アメリカ101 第69回
希代の「お騒がせ大統領」ドナルド・トランプが退陣、歴代最高齢の新大統領ジョー・バイデンが就任して、クレイジーな「政治の季節」が終わりを告げたと思ったら、今度はカリフォルニア州が、新たな政争の渦中にあります。州議会上下両院で自党・民主党議員がいずれも3分の2以上という「スーパー過半数」を制し、また州政府の公選要職のすべてを占めるという寡占・ワンマン体制を確立して、「我が世の春」を満喫するはずの州知事ギャビン・ニューサムですが、知事解任請求のリコール運動(住民投票)という壁に直面、「前途洋々」であるはずの政治家としての将来に影を落としています。

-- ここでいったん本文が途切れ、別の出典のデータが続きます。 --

Lemma filter_quiet (l : list Event) :
  forallb isQuietStep l = true -> filter (fun e => isInstallSkills e = true) l = [].
Proof.
  induction l as [|e l IH]; [done |]. cbn [forallb].
  intros [He Hl]%andb_true_iff. rewrite filter_cons, IH by done.
  rewrite decide_False; [done |]. unfold isQuietStep in He.
  apply andb_true_iff in He as [_ He]. by destruct (isInstallSkills e).
Qed.

Lemma filter_installSkills (agentList : list AgentInstallation) (names : list text) :
  filter (fun e => isInstallSkills e = true)
    (map (fun agent => InstallSkills (agent_id agent) names) agentList)
  = map (fun agent => InstallSkills (agent_id agent) names) agentList.
Proof.
  induction agentList as [|agent l IH]; [done |].
  cbn [map]. rewrite filter_cons, decide_True by done. by rewrite IH.
Qed.

(** C8.  When extension [name] is removed, the base skills that are
    reinstalled are those of its recorded [replacedSkills] that are in the
    catalog of available base skills and that no remaining record lists.
    When there is one, [installSkills] is called with them once for every
    configured agent, in the order of the agents, on the project as the
    removal of the extension's skills left it; nothing else calls it.  The
    project the command leaves is given call by call. *)
Theorem extensionRemoveCommand_restores {X R J : Type} (C : Collaborators X R J)
    (name : text) (st : State X) (config : AiFactoryConfig) (index : nat)
    (extRecord : ExtensionRecord) :
  disk st = Some config ->
  findIndex name (orEmpty (extensions config)) = Some index ->
  orEmpty (extensions config) !! index = Some extRecord ->
  let exts := orEmpty (extensions config) in
  let agentList := agents config in
  let manifest := loadExtensionManifest C (world st) (extensionDirOf name) in
  let toRestore := restoredAfterRemoval C exts index extRecord in
  let stripped := world (exec (stripForRemoval C agentList name manifest) st) in
  let unreplaced :=
    if hasLength (replacedSkills extRecord)
    then removeFromAgents C agentList (owned extRecord) stripped
    else stripped in
  let customSkillPaths :=
    filter (fun s => s ∉ map fst (orEmpty (manifest ≫= replaces)))
      (orEmpty (manifest ≫= skills)) in
  let removed :=
    if 0 <? length customSkillPaths
    then removeFromAgents C agentList customSkillPaths unreplaced
    else unreplaced in
  let restored :=
    if 0 <? length toRestore
    then installOnAgents C agentList toRestore removed
    else removed in
  let mcpKeys := map key (orEmpty (manifest ≫= mcpServers)) in
  let unconfigured :=
    if 0 <? length mcpKeys
    then removeMcpFromAgents C agentList mcpKeys restored
    else restored in
  let st' := exec (extensionRemoveCommand C name) st in
  eval (extensionRemoveCommand C name) st = Done
  /\ (forall s, s ∈ toRestore <->
        s ∈ owned extRecord /\ s ∈ getAvailableSkills C
        /\ forall other, other ∈ delete index exts -> s ∉ owned other)
  /\ world st' = removeExtensionFiles C name unconfigured
  /\ filter (fun e => isInstallSkills e = true) (since st st')
     = if 0 <? length toRestore
       then map (fun agent => InstallSkills (agent_id agent) toRestore) agentList
       else [].
Proof.
  intros Hdisk Hindex Hrecord exts agentList manifest toRestore stripped
    unreplaced customSkillPaths removed restored mcpKeys unconfigured st'.
  destruct (extensionRemoveCommand_run C name st config index extRecord
              Hdisk Hindex Hrecord)
    as [Hdone [before [after [Hlog [_ [Hb Ha]]]]]].
  apply since_app in Hlog. fold st' exts toRestore agentList in Hlog.
  split; [done |]. split; [|split].
  - intros s. unfold toRestore, restoredAfterRemoval.
    rewrite list_elem_of_filter, elem_of_stillReplacedBy. unfold owned. split.
    + intros [[Hav Hno] Hs]. split; [done |]. split; [done |].
      intros other Ho Hin. apply Hno. by exists other.
    + intros (Hs & Hav & Hno). split; [|done]. split; [done |].
      intros [other [Ho Hin]]. by apply (Hno other).
  - by apply extensionRemoveCommand_world.
  - rewrite Hlog, !filter_app, (filter_quiet before), (filter_quiet after)
      by done.
    cbn [app]. rewrite app_nil_r.
    destruct (0 <? length toRestore); [apply filter_installSkills | done].
Qed.

Lemma extensionRemoveCommand_restores_witness :
  let st' := exec (extensionRemoveCommand Demo.collaborators (lit "hello-commit"))
               Demo.helloInstalled in
  Demo.placed (aux (world st'))
  = [(lit "claude", lit "aif-commit", lit "base");
     (lit "codex", lit "aif-commit", lit "base")]
  /\ filter (fun e => isInstallSkills e = true) (since Demo.helloInstalled st')
     = [InstallSkills (lit "claude") [lit "aif-commit"];
        InstallSkills (lit "codex") [lit "aif-commit"]].
Proof.
  destruct (extensionRemoveCommand_restores Demo.collaborators (lit "hello-commit")
              Demo.helloInstalled
              (Demo.configOf [Demo.agent "claude"; Demo.agent "codex"]
                 [Demo.record "hello-commit" (Some [lit "aif-commit"])])
              0 (Demo.record "hello-commit" (Some [lit "aif-commit"])))
    as (_ & _ & Hworld & Hcalls).
  - reflexivity.
  - reflexivity.
  - reflexivity.
  - split.
    + rewrite Hworld. vm_compute. reflexivity.
    + rewrite Hcalls. vm_compute. reflexivity.
Defined.

Section UpdateFacts.
Context {X R J : Type} (C : Collaborators X R J).
Implicit Types st : State X.

Lemma owned_withReplacedSkills (ext : ExtensionRecord) (rs : list text) :
  owned (withReplacedSkills ext rs) = rs.
Proof. done. Qed.

(** One visit of the loop over the records: the record keeps its name and
    owns no more than before. *)
Lemma reinstallReplacements_eval (agentList : list AgentInstallation)
    (acc : list text * list ExtensionRecord) (ext : ExtensionRecord) st :
  exists released ext',
    eval (reinstallReplacements C agentList acc ext) st
    = (acc.1 ++ released, acc.2 ++ [ext'])
    /\ ext_name ext' = ext_name ext
    /\ owned ext' ⊆ owned ext.
Proof.
  unfold reinstallReplacements. cbv zeta.
  destruct (hasLength (replacedSkills ext)); simpl negb; cbv iota.
  - rewrite eval_bind, eval_ask.
    destruct (loadExtensionManifest C (world st) _ ≫= replaces) as [entries|].
    + rewrite eval_bind, eval_ret.
      destruct (0 <? length _).
      * eexists _, _. split; [done |]. split; [done |].
        rewrite owned_withReplacedSkills. intros s Hs.
        by apply list_elem_of_filter in Hs as [_ ?].
      * exists [], ext. by rewrite app_nil_r.
    + rewrite eval_ret. eexists _, _. split; [done |]. split; [done |].
      rewrite owned_withReplacedSkills. by intros s Hs%elem_of_nil.
  - rewrite eval_ret. exists [], ext. by rewrite app_nil_r.
Qed.

Lemma reinstallLoop_eval (agentList : list AgentInstallation)
    (exts : list ExtensionRecord) (acc : list text * list ExtensionRecord) st :
  exists released exts',
    eval (foldM (reinstallReplacements C agentList) acc exts) st
    = (acc.1 ++ released, acc.2 ++ exts')
    /\ shrunk exts exts'.
Proof.
  revert acc st. induction exts as [|ext exts IH]; intros acc st.
  - exists [], []. rewrite !app_nil_r. split; [by destruct acc | constructor].
  - cbn [foldM]. rewrite eval_bind.
    destruct (reinstallReplacements_eval agentList acc ext st)
      as [released [ext' [He [Hname Hsub]]]].
    rewrite He.
    destruct (IH (acc.1 ++ released, acc.2 ++ [ext'])
                 (exec (reinstallReplacements C agentList acc ext) st))
      as [released' [exts' [He' Hshrunk]]].
    rewrite He'. exists (released ++ released'), (ext' :: exts').
    cbn [fst snd]. rewrite <- !app_assoc. split; [done |]. by constructor.
Qed.

Lemma emits_reinstallReplacements agentList acc ext :
  emits isNotSave (reinstallReplacements C agentList acc ext).
Proof. emits_all. Qed.

(** What a run of [updateCommand] does. *)
Lemma updateCommand_run st (config : AiFactoryConfig) :
  disk st = Some config ->
  let run := updateCommand C in
  eval run st = Done /\
  exists before agentList exts',
    let config' :=
      {| cfg_version := getCurrentVersion C;
         agents := agentList;
         extensions := match extensions config with
                       | Some _ => Some exts'
                       | None => None
                       end |} in
    log (exec run st) = log st ++ before ++ [SaveConfig config']
    /\ disk (exec run st) = Some config'
    /\ shrunk (orEmpty (extensions config)) exts'
    /\ forallb isNotSave before = true.
Proof.
  intros Hdisk run. subst run. unfold updateCommand.
  rewrite eval_bind, exec_bind, eval_loadConfig, exec_loadConfig, Hdisk.
  set (exts := orEmpty (extensions config)).
  set (refresh := foldM _ [] (agents config)).
  rewrite !eval_bind, !exec_bind, !eval_ret, !exec_ret.
  split; [done |].
  assert (emits isNotSave refresh) as Hrefresh by (subst refresh; emits_all).
  destruct (Hrefresh st) as [Hd1 [l1 [Hl1 HP1]]].
  set (agentList := eval refresh st) in *.
  set (st1 := exec refresh st) in *.
  destruct (reinstallLoop_eval agentList exts ([], []) st1)
    as [released [exts' [He Hshrunk]]].
  assert (emits isNotSave (foldM (reinstallReplacements C agentList) ([], []) exts))
    as Hloop by (apply emits_foldM; intros; apply emits_reinstallReplacements).
  destruct (Hloop st1) as [Hd2 [l2 [Hl2 HP2]]].
  set (st2 := exec (foldM (reinstallReplacements C agentList) ([], []) exts) st1) in *.
  rewrite He. cbn [fst snd app].
  assert (emits isNotSave (restoreFailedReplacements C agentList released exts'))
    as Hrestore by emits_all.
  destruct (Hrestore st2) as [Hd3 [l3 [Hl3 HP3]]].
  set (st3 := exec (restoreFailedReplacements C agentList released exts') st2) in *.
  set (inject := if hasLength (extensions config) then _ else ret tt).
  assert (emits isNotSave inject) as Hinject by (subst inject; emits_all).
  destruct (Hinject st3) as [Hd4 [l4 [Hl4 HP4]]].
  set (st4 := exec inject st3) in *.
  exists (l1 ++ l2 ++ l3 ++ l4), agentList, exts'. cbv zeta.
  split; [|split; [done | split; [done |]]].
  - cbn [log exec saveConfig snd]. rewrite Hl4, Hl3, Hl2, Hl1.
    by rewrite <- !app_assoc.
  - by rewrite !forallb_app, HP1, HP2, HP3, HP4.
Qed.
End UpdateFacts.

(** * Ownership of base skills *)

Lemma findIndex_Some (name : text) (exts : list ExtensionRecord) (i : nat) :
  findIndex name exts = Some i ->
  exists r, exts !! i = Some r /\ ext_name r = name.
Proof.
  revert i. induction exts as [|e exts IH]; intros i; simpl; [done |].
  destruct (bool_decide_reflect (ext_name e = name)) as [He|He].
  - intros [= <-]. by exists e.
  - destruct (findIndex name exts) as [j|]; [|done].
    intros [= <-]. by apply IH.
Qed.

Lemma findIndex_None (name : text) (exts : list ExtensionRecord) :
  findIndex name exts = None -> name ∉ map ext_name exts.
Proof.
  induction exts as [|e exts IH]; simpl; [intros _; apply not_elem_of_nil |].
  destruct (bool_decide_reflect (ext_name e = name)) as [He|He]; [done |].
  destruct (findIndex name exts) as [j|]; [done |].
  intros _ [?|?]%elem_of_cons; [done | by apply IH].
Qed.

Lemma names_distinct (exts : list ExtensionRecord) (i j : nat)
    (r1 r2 : ExtensionRecord) :
  NoDup (map ext_name exts) -> i <> j ->
  exts !! i = Some r1 -> exts !! j = Some r2 -> ext_name r1 <> ext_name r2.
Proof.
  intros Hnd Hij H1 H2 Heq. apply Hij.
  apply (NoDup_lookup (map ext_name exts) i j (ext_name r1)); [done | |].
  - by rewrite list_lookup_fmap, H1.
  - by rewrite list_lookup_fmap, H2, Heq.
Qed.

Lemma shrunk_names (exts exts' : list ExtensionRecord) :
  shrunk exts exts' -> map ext_name exts' = map ext_name exts.
Proof.
  induction 1 as [|e e' exts exts' [Hname _] _ IH]; [done |].
  simpl. by rewrite Hname, IH.
Qed.

Lemma exclusive_shrunk (exts exts' : list ExtensionRecord) :
  shrunk exts exts' -> exclusive exts -> exclusive exts'.
Proof.
  intros Hs [Hnd Hex]. split; [by rewrite (shrunk_names exts exts') |].
  intros i j r1' r2' s Hij H1 H2 Hs1 Hs2.
  destruct (Forall2_lookup_r _ _ _ i r1' Hs H1) as [r1 [Hr1 [_ Hsub1]]].
  destruct (Forall2_lookup_r _ _ _ j r2' Hs H2) as [r2 [Hr2 [_ Hsub2]]].
  apply (Hex i j r1 r2 s); auto.
Qed.

Lemma exclusive_delete (exts : list ExtensionRecord) (index : nat) :
  exclusive exts -> exclusive (delete index exts).
Proof.
  intros [Hnd Hex]. split.
  - rewrite list_fmap_delete. eapply sublist_NoDup; [done | apply sublist_delete].
  - intros i j r1 r2 s Hij H1 H2.
    rewrite list_lookup_delete in H1, H2. intros Hs1 Hs2.
    eapply (Hex _ _ r1 r2 s); [| exact H1 | exact H2 | done | done].
    repeat case_decide; lia.
Qed.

最近大手スーパーマーケットやショッピングモールの出入り口で、小さなテーブルを設置、署名集めをしているのが、それです。
カリフォルニア州での州知事リコール運動といえば、2011年に当時のカール・デービス知事(民主)が住民投票の結果解任となり、後任知事にアーノルド・シュワルツェネッガーが選出されたケースがあります。リコールは民主主義の源形態ともいうべき「直接民主主義」の具体例で、住民の間での争点について、その是非を問う住民投票を実施、過半数の賛成があれば、「民意」として行政府首長(知事など)解任や法律無効などの即時履行となる強力な民主主義プロセスです。このため、悪用/乱用を防ぐために高い敷居があるのですが、カリフォルニア州の場合は、「容易な民意反映を可能にする」と理由から、住民投票実施条件が緩やかであるため、さまざまなリコール運動が繰り返されており、票集め運動支援をビジネスとする企業もあるほどです。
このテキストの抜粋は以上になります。